• **Supplied records**:
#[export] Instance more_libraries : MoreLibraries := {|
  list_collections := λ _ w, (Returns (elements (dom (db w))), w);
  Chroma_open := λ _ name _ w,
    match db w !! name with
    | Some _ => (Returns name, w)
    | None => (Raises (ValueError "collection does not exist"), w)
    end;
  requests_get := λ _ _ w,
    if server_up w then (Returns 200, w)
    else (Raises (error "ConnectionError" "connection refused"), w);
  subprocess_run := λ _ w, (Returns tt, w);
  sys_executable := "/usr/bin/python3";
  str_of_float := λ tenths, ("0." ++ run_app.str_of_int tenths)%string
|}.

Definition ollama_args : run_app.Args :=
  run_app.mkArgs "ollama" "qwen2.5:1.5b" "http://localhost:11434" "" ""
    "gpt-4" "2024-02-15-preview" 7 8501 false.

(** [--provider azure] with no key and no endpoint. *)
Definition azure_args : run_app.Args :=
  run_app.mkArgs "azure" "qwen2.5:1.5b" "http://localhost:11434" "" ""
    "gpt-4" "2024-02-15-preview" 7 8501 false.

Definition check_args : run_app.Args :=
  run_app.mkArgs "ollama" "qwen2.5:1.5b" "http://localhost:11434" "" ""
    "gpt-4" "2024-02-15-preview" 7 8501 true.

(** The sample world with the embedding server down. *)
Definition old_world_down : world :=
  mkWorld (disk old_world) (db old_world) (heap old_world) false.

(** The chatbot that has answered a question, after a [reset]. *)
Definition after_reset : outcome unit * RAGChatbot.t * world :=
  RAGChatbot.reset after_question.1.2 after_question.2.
* * *
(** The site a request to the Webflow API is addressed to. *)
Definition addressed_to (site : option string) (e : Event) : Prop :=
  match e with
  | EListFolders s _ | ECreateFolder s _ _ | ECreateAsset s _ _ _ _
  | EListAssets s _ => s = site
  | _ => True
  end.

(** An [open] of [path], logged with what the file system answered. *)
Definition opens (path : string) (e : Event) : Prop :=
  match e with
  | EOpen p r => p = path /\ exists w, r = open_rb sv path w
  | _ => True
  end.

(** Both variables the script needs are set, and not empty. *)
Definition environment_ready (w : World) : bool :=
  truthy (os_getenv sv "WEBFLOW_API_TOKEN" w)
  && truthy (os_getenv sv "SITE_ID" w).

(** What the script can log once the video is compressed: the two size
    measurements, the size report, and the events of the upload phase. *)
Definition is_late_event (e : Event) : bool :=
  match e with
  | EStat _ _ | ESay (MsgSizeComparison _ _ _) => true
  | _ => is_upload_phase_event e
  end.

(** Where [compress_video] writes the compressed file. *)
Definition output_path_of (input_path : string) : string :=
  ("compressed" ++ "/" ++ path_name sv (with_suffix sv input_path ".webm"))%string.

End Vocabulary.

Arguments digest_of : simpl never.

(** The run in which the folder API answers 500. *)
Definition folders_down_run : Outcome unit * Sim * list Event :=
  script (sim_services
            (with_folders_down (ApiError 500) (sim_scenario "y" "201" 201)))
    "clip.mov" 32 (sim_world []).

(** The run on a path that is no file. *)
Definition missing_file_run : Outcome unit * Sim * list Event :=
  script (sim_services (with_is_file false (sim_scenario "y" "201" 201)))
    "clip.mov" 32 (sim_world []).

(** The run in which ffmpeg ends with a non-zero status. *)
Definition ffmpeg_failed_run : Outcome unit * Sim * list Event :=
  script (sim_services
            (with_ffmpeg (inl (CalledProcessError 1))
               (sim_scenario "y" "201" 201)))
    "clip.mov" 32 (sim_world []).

• **Brief**:
Copy the stretch of the records above that runs from the line with "#[export] Instance more_libraries" through the line with "RAGChatbot.reset after_question.1.2 after_question.2.". Both end lines belong in the copy, and nothing else does.

• **Answer space**:
#[export] Instance more_libraries : MoreLibraries := {|
  list_collections := λ _ w, (Returns (elements (dom (db w))), w);
  Chroma_open := λ _ name _ w,
    match db w !! name with
    | Some _ => (Returns name, w)
    | None => (Raises (ValueError "collection does not exist"), w)
    end;
  requests_get := λ _ _ w,
    if server_up w then (Returns 200, w)
    else (Raises (error "ConnectionError" "connection refused"), w);
  subprocess_run := λ _ w, (Returns tt, w);
  sys_executable := "/usr/bin/python3";
  str_of_float := λ tenths, ("0." ++ run_app.str_of_int tenths)%string
|}.

Definition ollama_args : run_app.Args :=
  run_app.mkArgs "ollama" "qwen2.5:1.5b" "http://localhost:11434" "" ""
    "gpt-4" "2024-02-15-preview" 7 8501 false.

(** [--provider azure] with no key and no endpoint. *)
Definition azure_args : run_app.Args :=
  run_app.mkArgs "azure" "qwen2.5:1.5b" "http://localhost:11434" "" ""
    "gpt-4" "2024-02-15-preview" 7 8501 false.

Definition check_args : run_app.Args :=
  run_app.mkArgs "ollama" "qwen2.5:1.5b" "http://localhost:11434" "" ""
    "gpt-4" "2024-02-15-preview" 7 8501 true.

(** The sample world with the embedding server down. *)
Definition old_world_down : world :=
  mkWorld (disk old_world) (db old_world) (heap old_world) false.

(** The chatbot that has answered a question, after a [reset]. *)
Definition after_reset : outcome unit * RAGChatbot.t * world :=
  RAGChatbot.reset after_question.1.2 after_question.2.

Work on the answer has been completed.